[YOUR ASSIGNMENT] The answer is a single number: the count of lines below in which the word "Import" appears.

[SOURCE DATA]
(** The items of a dictionary have distinct keys, and a comprehension over
    items with distinct keys is the list of the items it keeps. *)
Lemma dict_of_items_distinct (items : list (string * V)) :
  NoDup (Dict.keys items) -> Dict.of_items items = items.
Proof.
  unfold Dict.of_items.
  assert (G : forall (l : list (string * V)) d,
             NoDup (Dict.keys (d ++ l)) ->
             fold_left (fun d kv => Dict.set (fst kv) (snd kv) d) l d
             = d ++ l).
  { induction l as [|[k v] r IH]; intros d Hd; simpl.
    - now rewrite app_nil_r.
    - assert (Hn : Dict.get k d = None).
      { apply dict_get_none_keys. unfold Dict.keys in *.
        rewrite map_app in Hd. simpl in Hd.
        apply NoDup_remove_2 in Hd. intros Hin. apply Hd.
        apply in_or_app. now left. }
      rewrite (dict_set_absent _ _ _ Hn), IH.
      + now rewrite <- app_assoc.
      + now rewrite <- app_assoc. }
  intros H. now apply (G items []).
Qed.

Lemma dict_of_items_In (items : list (string * V)) k v :
  In (k, v) (Dict.of_items items) -> In (k, v) items.
Proof.
  unfold Dict.of_items.
  assert (G : forall (l : list (string * V)) d,
             In (k, v) (fold_left (fun d kv => Dict.set (fst kv) (snd kv) d)
                          l d) ->
             In (k, v) d \/ In (k, v) l).
  { induction l as [|[k0 v0] r IH]; intros d H; simpl in *; [now left|].
    destruct (IH _ H) as [Hd|Hr]; [|right; now right].
    apply dict_set_In in Hd. destruct Hd as [[-> ->]|Hd];
      [right; now left | now left]. }
  intros H. destruct (G items [] H) as [[]|?]. assumption.
Qed.

Lemma dict_filter_keys_nodup (f : string * V -> bool) d :
  NoDup (Dict.keys d) -> NoDup (Dict.keys (filter f d)).
Proof.
  unfold Dict.keys. induction d as [|[k v] r IH]; simpl; [constructor|].
  intros H. inversion H as [|? ? Hn Hr]; subst.
  destruct (f (k, v)); simpl; [|now apply IH].
  constructor; [|now apply IH].
  intros Hin. apply Hn. apply in_map_iff in Hin.
  destruct Hin as [[k' v'] [E Hin]]. simpl in E. subst k'.
  apply filter_In in Hin. apply in_map_iff. now exists (k, v').
Qed.

Lemma dict_comprehension_filter (f : string * V -> bool) d :
  NoDup (Dict.keys d) -> Dict.of_items (filter f d) = filter f d.
Proof.
  intros H. now apply dict_of_items_distinct, dict_filter_keys_nodup.
Qed.
(** * AI Business Consultant API: a shallow embedding of [main.py]

    The development follows the layout of the source file:
    - [Text]: the Python string operations the code relies on
      ([str.lower], [str.title], [str.join]);
    - [Bson]: the values held by documents ([ObjectId], [datetime],
      scalars, lists and dicts) and Python's dict operations;
    - [serialize_doc], the schemas, [generate_advice];
    - [Database]: the store adapter the handlers call;
    - [Routes]: the request handlers, written in a state-and-outcome monad.

    Text is held as [string], the bytes of its UTF-8 encoding. Lengths
    and slices count characters ([Text.len], [Text.take]), as Python's do.
    [Text.lower] and [Text.title] map the ASCII letters and leave every
    other byte as it is: on text with cased letters outside ASCII they
    differ from [str.lower] and [str.title]. The keys of the stage table
    are ASCII and no letter outside ASCII lowers to one of their letters,
    so the choice of the topic list is the code's for every stage. *)

From Stdlib Require Import List String Ascii Bool NArith ZArith Lia.
Import ListNotations.
Open Scope string_scope.

Set Warnings "-register-all".

(* ------------------------------------------------------------------ *)
(** ** Python string operations *)

Module Text.

Definition nl : string := String (ascii_of_nat 10) EmptyString.

Definition is_upper (c : ascii) : bool :=
  let n := nat_of_ascii c in (65 <=? n)%nat && (n <=? 90)%nat.

Definition is_lower (c : ascii) : bool :=
  let n := nat_of_ascii c in (97 <=? n)%nat && (n <=? 122)%nat.

Definition is_cased (c : ascii) : bool := is_upper c || is_lower c.

Definition to_lower (c : ascii) : ascii :=
  if is_upper c then ascii_of_nat (nat_of_ascii c + 32) else c.

Definition to_upper (c : ascii) : ascii :=
  if is_lower c then ascii_of_nat (nat_of_ascii c - 32) else c.

(** [s.lower()], on the ASCII letters; every other byte is kept. *)
Fixpoint lower (s : string) : string :=
  match s with
  | EmptyString => EmptyString
  | String c s' => String (to_lower c) (lower s')
  end.

(** [s.title()], on the ASCII letters: a character that follows a cased
    character is lowered, any other is title-cased; [previous_is_cased]
    tracks the former. Every byte that is not an ASCII letter is kept and
    counts as uncased. *)
Fixpoint title_from (previous_is_cased : bool) (s : string) : string :=
  match s with
  | EmptyString => EmptyString
  | String c s' =>
      let c' := if previous_is_cased then to_lower c else to_upper c in
      String c' (title_from (is_cased c) s')
  end.

Definition title (s : string) : string := title_from false s.

(** A byte that continues a UTF-8 character, [10xxxxxx]. *)
Definition is_continuation (c : ascii) : bool :=
  let n := nat_of_ascii c in (128 <=? n)%nat && (n <=? 191)%nat.

(** [len(s)]: the characters of [s], one for each byte that starts one. *)
Fixpoint len (s : string) : nat :=
  match s with
  | EmptyString => O
  | String c s' => if is_continuation c then len s' else S (len s')
  end.

(** [s[:n]]: the first [n] characters of [s], each with the bytes that
    continue it. *)
Fixpoint take (n : nat) (s : string) : string :=
  match s with
  | EmptyString => EmptyString
  | String c s' =>
      if is_continuation c then String c (take n s')
      else match n with
           | O => EmptyString
           | S n' => String c (take n' s')
           end
  end.

(** [sep.join(parts)] *)
Fixpoint join (sep : string) (parts : list string) : string :=
  match parts with
  | [] => EmptyString
  | [p] => p
  | p :: rest => p ++ sep ++ join sep rest
  end.

End Text.

(* ------------------------------------------------------------------ *)
(** ** Document values *)

Module Bson.

(** *** ObjectId: twelve bytes, written as 24 hexadecimal digits *)

Definition oid := N.
Bind Scope N_scope with oid.

Definition oid_space : N := 2 ^ 96.

Definition hex_digit (d : N) : ascii :=
  match String.get (N.to_nat d) "0123456789abcdef" with
  | Some c => c
  | None => "0"%char
  end.

Definition hex_val (c : ascii) : option N :=
  let n := N.of_nat (nat_of_ascii c) in
  if (48 <=? n)%N && (n <=? 57)%N then Some (n - 48)%N
  else if (97 <=? n)%N && (n <=? 102)%N then Some (n - 87)%N
  else if (65 <=? n)%N && (n <=? 70)%N then Some (n - 55)%N
  else None.

(** The [k] low hexadecimal digits of [n], most significant first, put in
    front of [rest]. *)
Fixpoint to_hex (k : nat) (n : N) (rest : string) : string :=
  match k with
  | O => rest
  | S k' => to_hex k' (n / 16)%N (String (hex_digit (n mod 16)%N) rest)
  end.

Fixpoint of_hex (s : string) (acc : N) : option N :=
  match s with
  | EmptyString => Some acc
  | String c s' =>
      match hex_val c with
      | Some d => of_hex s' (16 * acc + d)%N
      | None => None
      end
  end.

(** [str(oid)] *)
Definition oid_str (o : oid) : string := to_hex 24 o EmptyString.

(** [Py_ISSPACE]: tab, line feed, vertical tab, form feed, carriage return
    and space. *)
Definition is_space (c : ascii) : bool :=
  let n := nat_of_ascii c in
  ((9 <=? n)%nat && (n <=? 13)%nat) || (n =? 32)%nat.

(** [bytes.fromhex(s)]: one byte for each pair of hexadecimal digits, in
    either letter case; ASCII whitespace in front of a pair is skipped.
    [None] stands for [ValueError]. *)
Fixpoint fromhex (s : string) : option (list N) :=
  match s with
  | EmptyString => Some []
  | String c rest =>
      if is_space c then fromhex rest
      else
        match hex_val c, rest with
        | Some top, String c' rest' =>
            match hex_val c' with
            | Some bot =>
                match fromhex rest' with
                | Some bytes => Some ((16 * top + bot)%N :: bytes)
                | None => None
                end
            | None => None
            end
        | _, _ => None
        end
  end.

(** The number that the bytes write, most significant first. *)
Definition be_value (bytes : list N) : N :=
  fold_left (fun acc b => (256 * acc + b)%N) bytes 0%N.

(** What [ObjectId(s)] holds: the twelve bytes of an identifier, or the
    fewer bytes that [fromhex] made of 24 characters some of which were
    whitespace. *)
Inductive object_id : Type :=
| Whole (o : oid)
| Short (bytes : list N).

(** [ObjectId(s)] for a [str] argument: the string must have 24
    characters and [bytes.fromhex] must accept it. [None] stands for the
    [InvalidId] exception. *)
Definition ObjectId_str (s : string) : option object_id :=
  if (Text.len s =? 24)%nat then
    match fromhex s with
    | Some bytes =>
        Some (if (List.length bytes =? 12)%nat
              then Whole (be_value bytes) else Short bytes)
    | None => None
    end
  else None.

(** The twelve-byte identifier that [ObjectId(s)] holds, when it holds
    one. *)
Definition ObjectId (s : string) : option oid :=
  match ObjectId_str s with
  | Some (Whole o) => Some o
  | _ => None
  end.

(** *** datetime *)

Record datetime : Type := mk_datetime {
  year : N; month : N; day : N;
  hour : N; minute : N; second : N; microsecond : N
}.

Definition digit (d : N) : ascii := ascii_of_N (48 + d mod 10).

Fixpoint zero_padded (width : nat) (n : N) (rest : string) : string :=
  match width with
  | O => rest
  | S w => zero_padded w (n / 10)%N (String (digit n) rest)
  end.

(** [d.isoformat()] of a naive datetime:
    [YYYY-MM-DDTHH:MM:SS], followed by [.ffffff] when the microsecond
    field is not zero. *)
Definition isoformat (d : datetime) : string :=
  zero_padded 4 (year d) ("-" ++
  zero_padded 2 (month d) ("-" ++
  zero_padded 2 (day d) ("T" ++
  zero_padded 2 (hour d) (":" ++
  zero_padded 2 (minute d) (":" ++
  zero_padded 2 (second d)
    (if (microsecond d =? 0)%N then EmptyString
     else "." ++ zero_padded 6 (microsecond d) EmptyString)))))).

(** *** Values *)

Inductive value : Type :=
| VNone
| VBool (b : bool)
| VInt (z : Z)
| VStr (s : string)
| VObjectId (o : oid)
| VDatetime (d : datetime)
| VList (items : list value)
| VDict (items : list (string * value)).

Definition dict : Type := list (string * value).

Definition datetime_eqb (a b : datetime) : bool :=
  (year a =? year b)%N && (month a =? month b)%N && (day a =? day b)%N &&
  (hour a =? hour b)%N && (minute a =? minute b)%N &&
  (second a =? second b)%N && (microsecond a =? microsecond b)%N.

(** Python's [==] on values. *)
Fixpoint value_eqb (a b : value) {struct a} : bool :=
  let fix list_eqb (l1 l2 : list value) {struct l1} : bool :=
    match l1, l2 with
    | [], [] => true
    | x :: l1', y :: l2' => value_eqb x y && list_eqb l1' l2'
    | _, _ => false
    end in
  let fix items_eqb (l1 l2 : list (string * value)) {struct l1} : bool :=
    match l1, l2 with
    | [], [] => true
    | (k1, x) :: l1', (k2, y) :: l2' =>
        String.eqb k1 k2 && value_eqb x y && items_eqb l1' l2'
    | _, _ => false
    end in
  match a, b with
  | VNone, VNone => true
  | VBool x, VBool y => Bool.eqb x y
  | VInt x, VInt y => (x =? y)%Z
  | VStr x, VStr y => String.eqb x y
  | VObjectId x, VObjectId y => (x =? y)%N
  | VDatetime x, VDatetime y => datetime_eqb x y
  | VList x, VList y => list_eqb x y
  | VDict x, VDict y => items_eqb x y
  | _, _ => false
  end.

(** *** Python dict operations, on insertion-ordered items *)

(** [d.get(k)] *)
Fixpoint dict_get (d : dict) (k : string) : option value :=
  match d with
  | [] => None
  | (k', v) :: d' => if String.eqb k' k then Some v else dict_get d' k
  end.

(** [d.get(k, default)] *)
Definition dict_get_default (d : dict) (k : string) (default : value) : value :=
  match dict_get d k with
  | Some v => v
  | None => default
  end.

(** [d[k] = v]: an existing key keeps its place, a new one goes last. *)
Fixpoint dict_set (d : dict) (k : string) (v : value) : dict :=
  match d with
  | [] => [(k, v)]
  | (k', v') :: d' =>
      if String.eqb k' k then (k', v) :: d' else (k', v') :: dict_set d' k v
  end.

(** The dict left by [d.pop(k)]. *)
Fixpoint dict_remove (d : dict) (k : string) : dict :=
  match d with
  | [] => []
  | (k', v) :: d' => if String.eqb k' k then d' else (k', v) :: dict_remove d' k
  end.

(** [d.pop(k)]: the value and the remaining dict, [None] for [KeyError]. *)
Definition dict_pop (d : dict) (k : string) : option (value * dict) :=
  match dict_get d k with
  | Some v => Some (v, dict_remove d k)
  | None => None
  end.

(** Truthiness of a fetched document: [not it] holds for [None] and for
    the empty dict. *)
Definition falsy (it : option dict) : bool :=
  match it with
  | None => true
  | Some [] => true
  | Some (_ :: _) => false
  end.

End Bson.

Import Bson.

(* ------------------------------------------------------------------ *)
(** ** Utility: BSON/Datetime serialization *)

Fixpoint _convert (value : value) : Bson.value :=
  match value with
  | VObjectId o => VStr (oid_str o)
  | VDatetime d => VStr (isoformat d)
  | VList items => VList (map _convert items)
  | VDict items => VDict (map (fun kv => (fst kv, _convert (snd kv))) items)
  | _ => value
  end.

Definition serialize_doc (doc : dict) : dict :=
  map (fun kv => (fst kv, _convert (snd kv))) doc.

(** [serialize_doc] applied to whatever [find_one] returned: [None] passes
    through [_convert] unchanged. *)
Definition serialize_found (saved : option dict) : option dict :=
  option_map serialize_doc saved.

(* ------------------------------------------------------------------ *)
(** ** Schemas *)

Record ConsultationCreate : Type := mk_ConsultationCreate {
  business_name : string;
  industry : string;
  stage : string;
  goal : string;
  notes : option string
}.

Record MessageIn : Type := mk_MessageIn {
  content : string
}.

Module Schema.

(** A required [str] field. *)
Definition required_str (data : dict) (k : string) : option string :=
  match dict_get data k with
  | Some (VStr s) => Some s
  | _ => None
  end.

(** A [str] field with a default. *)
Definition default_str (data : dict) (k : string) (default : string)
  : option string :=
  match dict_get data k with
  | None => Some default
  | Some (VStr s) => Some s
  | Some _ => None
  end.

(** An [Optional[str]] field whose default is [None]. *)
Definition optional_str (data : dict) (k : string) : option (option string) :=
  match dict_get data k with
  | None => Some None
  | Some VNone => Some None
  | Some (VStr s) => Some (Some s)
  | Some _ => None
  end.

(** Validation of the fields of [ConsultationCreate], for a request body
    as for keyword arguments; [None] is a validation error. *)
Definition ConsultationCreate_validate (data : dict)
  : option ConsultationCreate :=
  match required_str data "business_name",
        required_str data "industry",
        default_str data "stage" "idea",
        required_str data "goal",
        optional_str data "notes" with
  | Some b, Some i, Some s, Some g, Some n =>
      Some (mk_ConsultationCreate b i s g n)
  | _, _, _, _, _ => None
  end.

[SOLUTION] 3